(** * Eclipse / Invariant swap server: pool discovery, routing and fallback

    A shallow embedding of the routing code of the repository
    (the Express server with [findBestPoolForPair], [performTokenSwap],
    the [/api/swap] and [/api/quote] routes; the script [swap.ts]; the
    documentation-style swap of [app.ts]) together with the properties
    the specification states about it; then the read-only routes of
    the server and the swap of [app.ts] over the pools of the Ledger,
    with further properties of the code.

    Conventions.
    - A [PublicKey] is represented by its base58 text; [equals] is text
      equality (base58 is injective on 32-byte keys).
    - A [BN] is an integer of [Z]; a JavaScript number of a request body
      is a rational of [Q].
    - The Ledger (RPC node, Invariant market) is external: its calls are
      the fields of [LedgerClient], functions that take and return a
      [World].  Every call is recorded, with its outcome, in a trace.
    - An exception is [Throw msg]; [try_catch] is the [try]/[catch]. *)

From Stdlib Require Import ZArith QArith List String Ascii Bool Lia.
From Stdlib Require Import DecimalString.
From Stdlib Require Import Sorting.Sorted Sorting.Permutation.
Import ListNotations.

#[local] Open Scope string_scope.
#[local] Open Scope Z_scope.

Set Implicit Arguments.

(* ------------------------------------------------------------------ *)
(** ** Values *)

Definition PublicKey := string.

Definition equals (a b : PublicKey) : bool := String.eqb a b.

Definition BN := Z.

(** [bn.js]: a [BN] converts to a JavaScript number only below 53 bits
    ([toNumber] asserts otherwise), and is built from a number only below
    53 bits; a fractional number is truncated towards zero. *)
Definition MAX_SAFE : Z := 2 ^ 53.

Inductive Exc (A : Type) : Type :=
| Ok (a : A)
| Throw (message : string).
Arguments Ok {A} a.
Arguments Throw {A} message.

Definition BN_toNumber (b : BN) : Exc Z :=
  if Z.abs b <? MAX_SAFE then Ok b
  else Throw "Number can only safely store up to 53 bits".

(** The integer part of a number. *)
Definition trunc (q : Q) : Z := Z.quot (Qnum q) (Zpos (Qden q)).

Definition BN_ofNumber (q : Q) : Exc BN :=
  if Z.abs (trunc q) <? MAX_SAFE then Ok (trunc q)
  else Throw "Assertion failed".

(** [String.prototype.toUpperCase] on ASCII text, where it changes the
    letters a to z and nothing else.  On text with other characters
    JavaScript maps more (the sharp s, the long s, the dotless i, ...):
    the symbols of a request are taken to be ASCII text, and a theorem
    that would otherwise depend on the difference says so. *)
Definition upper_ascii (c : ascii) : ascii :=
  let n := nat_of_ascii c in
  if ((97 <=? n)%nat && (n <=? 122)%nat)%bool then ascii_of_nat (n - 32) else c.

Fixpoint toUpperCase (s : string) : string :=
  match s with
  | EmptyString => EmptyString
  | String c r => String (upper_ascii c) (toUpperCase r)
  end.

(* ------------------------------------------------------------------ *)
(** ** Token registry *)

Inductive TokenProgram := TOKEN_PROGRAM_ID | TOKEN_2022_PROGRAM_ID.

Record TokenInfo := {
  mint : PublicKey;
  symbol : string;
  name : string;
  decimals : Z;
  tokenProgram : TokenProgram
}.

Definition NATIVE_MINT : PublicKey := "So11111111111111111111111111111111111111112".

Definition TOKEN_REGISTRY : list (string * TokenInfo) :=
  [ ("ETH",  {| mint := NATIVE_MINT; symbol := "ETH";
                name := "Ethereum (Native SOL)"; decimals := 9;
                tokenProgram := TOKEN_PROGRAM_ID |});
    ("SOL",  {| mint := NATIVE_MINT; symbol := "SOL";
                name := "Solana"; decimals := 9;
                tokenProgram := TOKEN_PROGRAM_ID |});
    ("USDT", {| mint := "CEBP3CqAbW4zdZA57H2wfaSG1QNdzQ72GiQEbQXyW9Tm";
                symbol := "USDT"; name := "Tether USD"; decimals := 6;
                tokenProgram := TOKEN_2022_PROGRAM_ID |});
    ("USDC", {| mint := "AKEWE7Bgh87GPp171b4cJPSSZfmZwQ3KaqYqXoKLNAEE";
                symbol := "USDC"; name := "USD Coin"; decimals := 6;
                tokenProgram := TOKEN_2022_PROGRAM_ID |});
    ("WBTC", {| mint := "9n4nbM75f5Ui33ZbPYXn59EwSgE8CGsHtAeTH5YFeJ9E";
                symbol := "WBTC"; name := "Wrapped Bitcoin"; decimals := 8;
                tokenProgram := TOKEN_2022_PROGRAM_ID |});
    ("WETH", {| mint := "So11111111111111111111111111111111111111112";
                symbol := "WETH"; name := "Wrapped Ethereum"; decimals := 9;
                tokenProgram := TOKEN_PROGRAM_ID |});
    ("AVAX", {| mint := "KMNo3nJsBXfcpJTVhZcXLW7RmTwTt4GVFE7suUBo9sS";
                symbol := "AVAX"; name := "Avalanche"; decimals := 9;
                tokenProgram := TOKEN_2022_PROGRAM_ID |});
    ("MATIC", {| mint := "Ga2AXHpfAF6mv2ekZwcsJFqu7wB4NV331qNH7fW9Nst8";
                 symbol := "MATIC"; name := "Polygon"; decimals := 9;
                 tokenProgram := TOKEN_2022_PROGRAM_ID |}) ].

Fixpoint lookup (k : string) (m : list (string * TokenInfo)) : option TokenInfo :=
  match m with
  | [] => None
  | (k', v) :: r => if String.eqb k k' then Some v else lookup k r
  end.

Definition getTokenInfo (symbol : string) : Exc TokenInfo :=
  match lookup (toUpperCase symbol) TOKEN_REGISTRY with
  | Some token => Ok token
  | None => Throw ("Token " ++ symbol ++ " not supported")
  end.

▬▬▬▬▬▬▬▬▬▬

• **What this task involves**
Transcribe the full listing, word for word.

• **Exercise response**
(** * Eclipse / Invariant swap server: pool discovery, routing and fallback

    A shallow embedding of the routing code of the repository
    (the Express server with [findBestPoolForPair], [performTokenSwap],
    the [/api/swap] and [/api/quote] routes; the script [swap.ts]; the
    documentation-style swap of [app.ts]) together with the properties
    the specification states about it; then the read-only routes of
    the server and the swap of [app.ts] over the pools of the Ledger,
    with further properties of the code.

    Conventions.
    - A [PublicKey] is represented by its base58 text; [equals] is text
      equality (base58 is injective on 32-byte keys).
    - A [BN] is an integer of [Z]; a JavaScript number of a request body
      is a rational of [Q].
    - The Ledger (RPC node, Invariant market) is external: its calls are
      the fields of [LedgerClient], functions that take and return a
      [World].  Every call is recorded, with its outcome, in a trace.
    - An exception is [Throw msg]; [try_catch] is the [try]/[catch]. *)

From Stdlib Require Import ZArith QArith List String Ascii Bool Lia.
From Stdlib Require Import DecimalString.
From Stdlib Require Import Sorting.Sorted Sorting.Permutation.
Import ListNotations.

#[local] Open Scope string_scope.
#[local] Open Scope Z_scope.

Set Implicit Arguments.

(* ------------------------------------------------------------------ *)
(** ** Values *)

Definition PublicKey := string.

Definition equals (a b : PublicKey) : bool := String.eqb a b.

Definition BN := Z.

(** [bn.js]: a [BN] converts to a JavaScript number only below 53 bits
    ([toNumber] asserts otherwise), and is built from a number only below
    53 bits; a fractional number is truncated towards zero. *)
Definition MAX_SAFE : Z := 2 ^ 53.

Inductive Exc (A : Type) : Type :=
| Ok (a : A)
| Throw (message : string).
Arguments Ok {A} a.
Arguments Throw {A} message.

Definition BN_toNumber (b : BN) : Exc Z :=
  if Z.abs b <? MAX_SAFE then Ok b
  else Throw "Number can only safely store up to 53 bits".

(** The integer part of a number. *)
Definition trunc (q : Q) : Z := Z.quot (Qnum q) (Zpos (Qden q)).

Definition BN_ofNumber (q : Q) : Exc BN :=
  if Z.abs (trunc q) <? MAX_SAFE then Ok (trunc q)
  else Throw "Assertion failed".

(** [String.prototype.toUpperCase] on ASCII text, where it changes the
    letters a to z and nothing else.  On text with other characters
    JavaScript maps more (the sharp s, the long s, the dotless i, ...):
    the symbols of a request are taken to be ASCII text, and a theorem
    that would otherwise depend on the difference says so. *)
Definition upper_ascii (c : ascii) : ascii :=
  let n := nat_of_ascii c in
  if ((97 <=? n)%nat && (n <=? 122)%nat)%bool then ascii_of_nat (n - 32) else c.

Fixpoint toUpperCase (s : string) : string :=
  match s with
  | EmptyString => EmptyString
  | String c r => String (upper_ascii c) (toUpperCase r)
  end.

(* ------------------------------------------------------------------ *)
(** ** Token registry *)

Inductive TokenProgram := TOKEN_PROGRAM_ID | TOKEN_2022_PROGRAM_ID.

Record TokenInfo := {
  mint : PublicKey;
  symbol : string;
  name : string;
  decimals : Z;
  tokenProgram : TokenProgram
}.

Definition NATIVE_MINT : PublicKey := "So11111111111111111111111111111111111111112".

Definition TOKEN_REGISTRY : list (string * TokenInfo) :=
  [ ("ETH",  {| mint := NATIVE_MINT; symbol := "ETH";
                name := "Ethereum (Native SOL)"; decimals := 9;
                tokenProgram := TOKEN_PROGRAM_ID |});
    ("SOL",  {| mint := NATIVE_MINT; symbol := "SOL";
                name := "Solana"; decimals := 9;
                tokenProgram := TOKEN_PROGRAM_ID |});
    ("USDT", {| mint := "CEBP3CqAbW4zdZA57H2wfaSG1QNdzQ72GiQEbQXyW9Tm";
                symbol := "USDT"; name := "Tether USD"; decimals := 6;
                tokenProgram := TOKEN_2022_PROGRAM_ID |});
    ("USDC", {| mint := "AKEWE7Bgh87GPp171b4cJPSSZfmZwQ3KaqYqXoKLNAEE";
                symbol := "USDC"; name := "USD Coin"; decimals := 6;
                tokenProgram := TOKEN_2022_PROGRAM_ID |});
    ("WBTC", {| mint := "9n4nbM75f5Ui33ZbPYXn59EwSgE8CGsHtAeTH5YFeJ9E";
                symbol := "WBTC"; name := "Wrapped Bitcoin"; decimals := 8;
                tokenProgram := TOKEN_2022_PROGRAM_ID |});
    ("WETH", {| mint := "So11111111111111111111111111111111111111112";
                symbol := "WETH"; name := "Wrapped Ethereum"; decimals := 9;
                tokenProgram := TOKEN_PROGRAM_ID |});
    ("AVAX", {| mint := "KMNo3nJsBXfcpJTVhZcXLW7RmTwTt4GVFE7suUBo9sS";
                symbol := "AVAX"; name := "Avalanche"; decimals := 9;
                tokenProgram := TOKEN_2022_PROGRAM_ID |});
    ("MATIC", {| mint := "Ga2AXHpfAF6mv2ekZwcsJFqu7wB4NV331qNH7fW9Nst8";
                 symbol := "MATIC"; name := "Polygon"; decimals := 9;
                 tokenProgram := TOKEN_2022_PROGRAM_ID |}) ].

Fixpoint lookup (k : string) (m : list (string * TokenInfo)) : option TokenInfo :=
  match m with
  | [] => None
  | (k', v) :: r => if String.eqb k k' then Some v else lookup k r
  end.

Definition getTokenInfo (symbol : string) : Exc TokenInfo :=
  match lookup (toUpperCase symbol) TOKEN_REGISTRY with
  | Some token => Ok token
  | None => Throw ("Token " ++ symbol ++ " not supported")
  end.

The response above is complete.